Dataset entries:
BEGIN
(* ===== verification/Ready.v ===== *)
(** * What Ready means

    The executor (internal/reconciler/executor.go) around the reconciliations of a repository (reporec/reconciler.go) and
    of an organization (orgrec/reconciler.go): when the status of a resource says that everything is synced, every part
    of it has been reconciled successfully in that run. *)
From S2P Require Import Prelude GoErrors Conditions Executor ApiTypes RepoRec CustomProps Webhooks RulesetRec RepoLists OrgRec OrgActions Csc IdResolver Parallel Shared SharedResolver Groups.

(** ** The executor *)
Section Executor.
Context {W V : Type} {KH : K8sHelpers} {KL : K8sHelpersLaws KH} {HE : Env W} {EL : EnvLaws HE}.
(** A part of the world that the executor itself leaves alone. *)
Context (part : W → V).
Class Undisturbed : Prop := {
  set_resource_part r w : part (set_resource r w) = part w;
  apply_status_part w : part (apply_status_config w).2 = part w;
  apply_metadata_part ls fs w : part (apply_metadata_config ls fs w).2 = part w
}.
Context {U : Undisturbed}.

Lemma update_resource_part g w : part (update_resource g w) = part w.
Proof. apply set_resource_part. Qed.

Lemma start_world_part w : part (start_world w) = part w.
Proof.
  unfold start_world, updateStartCondition, applyStatus. rewrite run_modify, run_call. cbn [snd].
  by rewrite apply_status_part, update_resource_part.
Qed.

Lemma applyMetadata_part x fin w : part (run (applyMetadata x fin) w).2 = part w.
Proof.
  unfold applyMetadata. rewrite run_bind, run_call.
  pose proof (apply_metadata_part (MergeLabels managed_by (GetAdditionalLabels x)) (if fin then [FinalizerName x] else []) w) as H.
  destruct (apply_metadata_config _ _ w) as [[e|] w1]; cbn [snd] in H; [done|]. rewrite run_bind, run_modify. cbn [run snd].
  by rewrite update_resource_part.
Qed.

Lemma record_results_ready current rs err w :
  let w' := (run (record_results current rs err) w).2 in
  part w' = part w ∧ ∃ c, ready w' = Some c ∧ same_condition c (readyCondition (GetGeneration (resource w)) (now w) rs).
Proof.
  cbv zeta. unfold record_results. rewrite run_bind. destruct (ready_updateConditions rs w) as (c & Hready & Hsame).
  assert (part (run (updateConditionsFromResults rs) w).2 = part w) as Hp.
  { unfold updateConditionsFromResults. rewrite run_modify. cbn [snd]. apply update_resource_part. }
  destruct (run (updateConditionsFromResults rs) w) as [? w1]. cbn [snd] in *. step_run. rewrite run_bind, run_modify. step_run.
  set (w2 := update_resource (set_observed current) w1).
  assert ((run (check applyStatus in match err with Some e => Ret (Some (withReadableMessage e)) | None => Ret None end) w2).2
    = (apply_status_config w2).2) as ->.
  { rewrite run_bind. unfold applyStatus. rewrite run_call. by destruct (apply_status_config w2) as [[e|] w3], err. }
  rewrite apply_status_part. split; [unfold w2; by rewrite update_resource_part|]. exists c. split; [|done].
  unfold ready. rewrite apply_status_resource. unfold w2. rewrite resource_update. exact Hready.
Qed.

Lemma readyCondition_all_synced gen t0 rs c t :
  same_condition c (readyCondition gen t0 rs) → c_Status c = ConditionTrue → c_Message c = MsgAllSynced t →
  omap rr_Error rs = [] ∧ Forall (λ r, Stop r = None) rs.
Proof.
  intros (_ & Hs & _ & Hm & _) Ht Hmsg. rewrite Hs in Ht. rewrite Hm in Hmsg. clear Hs Hm. unfold readyCondition in *.
  destruct (results_all_ready rs) eqn:Hr; [|by destruct (results_all_user_action rs)]. apply all_ready_iff in Hr. split; [done|].
  destruct (results_stop rs) eqn:Hstop; [done|]. clear Hr Ht Hmsg. induction rs as [|r rs IH]; [constructor|].
  cbn [results_stop] in Hstop. destruct (Stop r) eqn:E; [done|]. constructor; [done|by apply IH].
Qed.

(** The Ready condition says that everything is synced. *)
Definition says_all_synced (w : W) : Prop :=
  ∃ c t, ready w = Some c ∧ c_Status c = ConditionTrue ∧ c_Message c = MsgAllSynced t.

Definition all_synced_at (c : option Condition) : option Z :=
  match c with
  | Some c => match c_Status c, c_Message c with ConditionTrue, MsgAllSynced t => Some t | _, _ => None end
  | None => None
  end.
Lemma all_synced_at_Some w t : all_synced_at (ready w) = Some t → says_all_synced w.
Proof.
  unfold all_synced_at, says_all_synced. destruct (ready w) as [c|]; [|done]. destruct (c_Status c) eqn:?, (c_Message c) eqn:?; try done.
  intros [= <-]. by eexists _, _.
Qed.

(** A run after which the resource is Ready because everything is synced. *)
Lemma Reconcile_all_synced scheds x w ret w' :
  GetDeletionTimestamp (resource w) = None → run (Reconcile scheds x) w = (ret, w') → says_all_synced w' →
  ∃ w1 rs w2, part w1 = part w ∧ run (runReconciliations scheds x) w1 = ((rs, None), w2) ∧ Forall (λ r, Stop r = None) rs ∧ part w' = part w2.
Proof.
  intros Hdel Hrun (c & t & Hready & Hst & Hmsg). rewrite Reconcile_start, Hdel, run_bind in Hrun.
  pose proof (applyMetadata_part x true (start_world w)) as Hp. rewrite start_world_part in Hp.
  destruct (run (applyMetadata x true) (start_world w)) as [[e|] w1] eqn:Hmeta.
  { injection Hrun as _ <-. destruct (applyMetadata_failed _ _ _ _ _ Hmeta) as (c' & Hc' & Hs & _). congruence. }
  cbn [snd] in Hp. revert Hrun. step_run. rewrite run_bind. destruct (run (runReconciliations scheds x) w1) as [[rs err] w2] eqn:Hrs. step_run.
  intros Hrun. destruct (record_results_ready (CurrentSubResourceGenerations x) rs err w2) as (Hp2 & c' & Hc & Hsame).
  unfold record_results in Hp2, Hc. rewrite Hrun in Hp2, Hc. cbn [snd] in *. rewrite Hready in Hc. injection Hc as <-.
  destruct (readyCondition_all_synced _ _ _ _ _ Hsame Hst Hmsg) as [Hnone Hstop].
  apply run_groups_error in Hrs as Herr; [|done]. rewrite Hnone in Herr. cbn in Herr. subst err.
  exists w1, rs, w2. by split_and!.
Qed.
End Executor.

(** ** Repositories *)
Section Repository.
Context {Base Props Hooks Rules Actions Topics Links Keys E : Type}.
Context {GP : GoPackages} {DV : DefaultValues} (ToKebab : string → string) (o : MapOrder).
Context {AB : RepoApi Base} {AP : RepoPropertiesApi Props} {AH : WebhookApi Hooks} {AR : RulesetsApi Rules}
  {AA : RepoActionsApi Actions} {AT : TopicApi Topics} {AL : AutolinkApi Links} {AK : DeployKeyApi Keys}.
Context {KH : K8sHelpers} {KL : K8sHelpersLaws KH} {HE : Env E} {EL : EnvLaws HE}.
Context (name_of : Base → string) (features : bool) (generations : option (gmap string Z)) (r : GitHubRepoReconciler).
Let repo := RepoResource r.
Let spec := r_Spec repo.
Let W := RepoWorld Base Props Hooks Rules Actions Topics Links Keys E.

#[export] Instance repo_env_laws : EnvLaws (repo_env (Base := Base) (Props := Props) (Hooks := Hooks) (Rules := Rules)
  (Actions := Actions) (Topics := Topics) (Links := Links) (Keys := Keys) (HE := HE)).
Proof.
  split.
  - intros x w. exact (resource_set (HE := HE) x (rw_env w)).
  - intros w. simpl. pose proof (apply_status_resource (rw_env w)). by destruct (apply_status_config (rw_env w)).
  - intros ls fs w. simpl. pose proof (apply_metadata_resource ls fs (rw_env w)). by destruct (apply_metadata_config ls fs (rw_env w)).
Qed.

(** Everything but the surroundings of the executor. *)
Definition on_github (w : W) := (rw_base w, rw_props w, rw_hooks w, rw_rules w, rw_actions w, rw_topics w, rw_links w, rw_keys w).
#[export] Instance on_github_undisturbed : Undisturbed on_github.
Proof.
  split; [done|..].
  - intros w. simpl. by destruct (apply_status_config (rw_env w)).
  - intros ls fs w. simpl. by destruct (apply_metadata_config ls fs (rw_env w)).
Qed.

(** C1: what the status of a repository promises: if after a run of the executor the Ready condition is True because
    all is synced, then in this run the repository itself and then, with the name this gave it, its custom
    properties, webhooks, rulesets, actions settings, topics, autolinks and deploy keys have all been reconciled, each
    as if its reconciliation had run alone and successfully, whatever the order in which the goroutines ran and
    whichever writes of the status failed. *)
Theorem ready_repository_synced scheds w ret w' :
  GetDeletionTimestamp (resource w) = None →
  run (Reconcile scheds (RepositoryReconciler ToKebab o name_of features generations r)) w = (ret, w') → says_all_synced w' →
  ∃ b, run (reconcileRepository r) (rw_base w) = (None, b) ∧
    run (reconcileRepoCustomProperties repo) (rw_props w) = (None, rw_props w') ∧
    run (reconcileWebhooks o (Owner r) (name_of b) repo) (rw_hooks w) = (None, rw_hooks w') ∧
    run (reconcileRuleSets o features (Owner r) (name_of b) repo) (rw_rules w) = (None, rw_rules w') ∧
    run (reconcileRepoActionsSettings repo) (rw_actions w) = (None, rw_actions w') ∧
    run (reconcileTopics ToKebab (ab_Topics (r_About spec))) (rw_topics w) = (None, rw_topics w') ∧
    run (reconcileAutolinks o (Namespace (r_Meta repo)) (r_AutolinksPresetList spec) (r_Autolinks spec)) (rw_links w)
      = (None, rw_links w') ∧
    run (reconcileDeployKeys o (r_DeployKeyList spec)) (rw_keys w) = (None, rw_keys w').
Proof.
  intros Hdel Hrun Hsays.
  destruct (Reconcile_all_synced on_github _ _ _ _ _ Hdel Hrun Hsays) as (w1 & rs & w2 & H1 & Hrs & Hstop & H2).
  unfold on_github in H1, H2. injection H1 as <- <- <- <- <- <- <- <-. injection H2 as _ -> -> -> -> -> -> ->.
  exact (repository_reconciled _ _ _ _ _ _ _ _ _ _ Hrs Hstop).
Qed.
End Repository.

(** ** Organizations *)
Section Organization.
Context {Settings Props Rules Cscs Actions Res E : Type} {DV : DefaultValues} (o : MapOrder) (ko : KeyOrder) (slack : nat).
Context {AS : OrgApi Settings} {AP : OrgPropertiesApi Props} {AR : RulesetsApi Rules} {AC : CscApi Cscs} {LC : ListApi Cscs}
  {AA : ActionsApi Actions} {LA : ListApi Actions} {RS : ResolverApi Res}.
Context {KH : K8sHelpers} {KL : K8sHelpersLaws KH} {HE : Env E} {EL : EnvLaws HE}.
Context (features : bool) (generations : option (gmap string Z)) (org : Organization).
Let W := OrgWorld Settings Props Rules Cscs Actions Res E.

#[export] Instance org_env_laws : EnvLaws (org_env (Settings := Settings) (Props := Props) (Rules := Rules) (Cscs := Cscs)
  (Actions := Actions) (Res := Res) (HE := HE)).
Proof.
  split.
  - intros x w. exact (resource_set (HE := HE) x (ow_env w)).
  - intros w. simpl. pose proof (apply_status_resource (ow_env w)). by destruct (apply_status_config (ow_env w)).
  - intros ls fs w. simpl. pose proof (apply_metadata_resource ls fs (ow_env w)). by destruct (apply_metadata_config ls fs (ow_env w)).
Qed.

Definition org_on_github (w : W) := (ow_settings w, ow_props w, ow_rules w, ow_cscs w, ow_actions w, ow_resolver w).
#[export] Instance org_on_github_undisturbed : Undisturbed org_on_github.
Proof.
  split; [done|..].
  - intros w. simpl. by destruct (apply_status_config (ow_env w)).
  - intros ls fs w. simpl. by destruct (apply_metadata_config ls fs (ow_env w)).
Qed.

(** C2: what the status of an organization promises: Ready because all is synced means that its settings, custom
    properties, rulesets, code security configurations and actions settings have all been reconciled successfully in this run,
    whatever the order in which the goroutines ran.  The first two and the last end as if they had run alone.  The
    reconciliations of the rulesets and of the code security configurations share one resolver of names, whose maps each
    of them may replace at any time: their parts on GitHub end as each may end alone if between any two of its calls
    the resolver may change arbitrarily.  If GitHub's directory does not change meanwhile, and the maps and caches of
    the resolver agree with it (they know its apps, and nothing of its teams and roles that is not so, and repositories
    are answered the same every time), these two also end as if each had run alone with the ids of this directory. *)
Theorem ready_organization_synced scheds w ret w' :
  GetDeletionTimestamp (resource w) = None →
  run (Reconcile scheds (OrganizationReconciler o ko slack features generations org)) w = (ret, w') → says_all_synced w' →
  run (reconcileOrganization org) (ow_settings w) = (None, ow_settings w') ∧
  run (reconcileOrgCustomProperties org) (ow_props w) = (None, ow_props w') ∧
  run (reconcileOrgActionsSettings ko org) (ow_actions w) = (None, ow_actions w') ∧
  amidst (λ _, True) (org_reconcileRulesets o features org) (ow_rules w) None (ow_rules w') ∧
  amidst (λ _, True) (org_reconcileCscs o slack org) (ow_cscs w) None (ow_cscs w') ∧
  ∀ repos D J, StableDirectory (GetLogin org) repos D J → J (ow_resolver w) →
    run (reconcileRulesets (A := answered_rulesets (directory_answer (GetLogin org) repos D)) o features (GetLogin org) org)
      (ow_rules w) = (None, ow_rules w') ∧
    run (reconcileCodeSecurityConfigurations (A := answered_cscs (directory_reviewers (GetLogin org) D)) o org slack)
      (ow_cscs w) = (None, ow_cscs w').
Proof.
  intros Hdel Hrun Hsays.
  destruct (Reconcile_all_synced org_on_github _ _ _ _ _ Hdel Hrun Hsays) as (w1 & rs & w2 & H1 & Hrs & Hstop & H2).
  unfold org_on_github in H1, H2. injection H1 as <- <- <- <- <- <-. injection H2 as -> -> -> -> -> _.
  exact (organization_reconciled _ _ _ _ _ _ _ _ _ _ Hrs Hstop).
Qed.
End Organization.

(** ** Concrete runs *)
Section Witnesses.
Import SimpleHelpers ToyGroups ToyProperties ToyWebhooks ToyRulesets ToyActions ToyRepo ToyOrg ToyCsc ToyRepository ToyResolver ToyShared ToyWorld.

Definition repo_done := run (Reconcile turns ToyGroups.repo_reconciler) repo_world.
Definition org_done := run (Reconcile turns ToyGroups.org_reconciler) org_world.

Lemma ready_repository_synced_witness :
  run (reconcileTopics id []) ["old"] = (None, rw_topics repo_done.2) ∧
  run (reconcileDeployKeys default_order []) keys_before = (None, rw_keys repo_done.2).
Proof.
  destruct (ready_repository_synced (AR := ToyRulesets.api) (AA := repo_actions) id default_order tw_name true None (reconciler "main" "")
    turns repo_world repo_done.1 repo_done.2) as (b & _ & _ & _ & _ & _ & Ht & _ & Hk).
  - reflexivity.
  - vm_compute. reflexivity.
  - apply (all_synced_at_Some _ 100). vm_compute. reflexivity.
  - split; [exact Ht|exact Hk].
Defined.

Lemma ready_organization_synced_witness :
  run (reconcileOrgActionsSettings toy_order org_declared) ToyActions.before = (None, ow_actions org_done.2) ∧
  run (reconcileRulesets (A := answered_rulesets (AR := ToyRulesets.api) (directory_answer "acme" repos_now directory_now))
    default_order true "acme" org_declared) ∅ = (None, ow_rules org_done.2) ∧
  ToyRulesets.names (ow_rules org_done.2) = ["main"].
Proof.
  destruct (ready_organization_synced (AR := ToyRulesets.api) (RS := shared_api) default_order toy_order 0 true None org_declared turns org_world
    org_done.1 org_done.2) as (_ & _ & Ha & _ & _ & Hr).
  - reflexivity.
  - vm_compute. reflexivity.
  - apply (all_synced_at_Some _ 100). vm_compute. reflexivity.
  - split; [exact Ha|]. destruct (Hr repos_now directory_now agreed stable no_teams_agreed) as [Hrules _].
    split; [exact Hrules|vm_compute; reflexivity].
Defined.
End Witnesses.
END
• [Exercise instructions]: Among the lines above, count those that include the word "unfold". Give only the result.

• [Solution for this task]: 12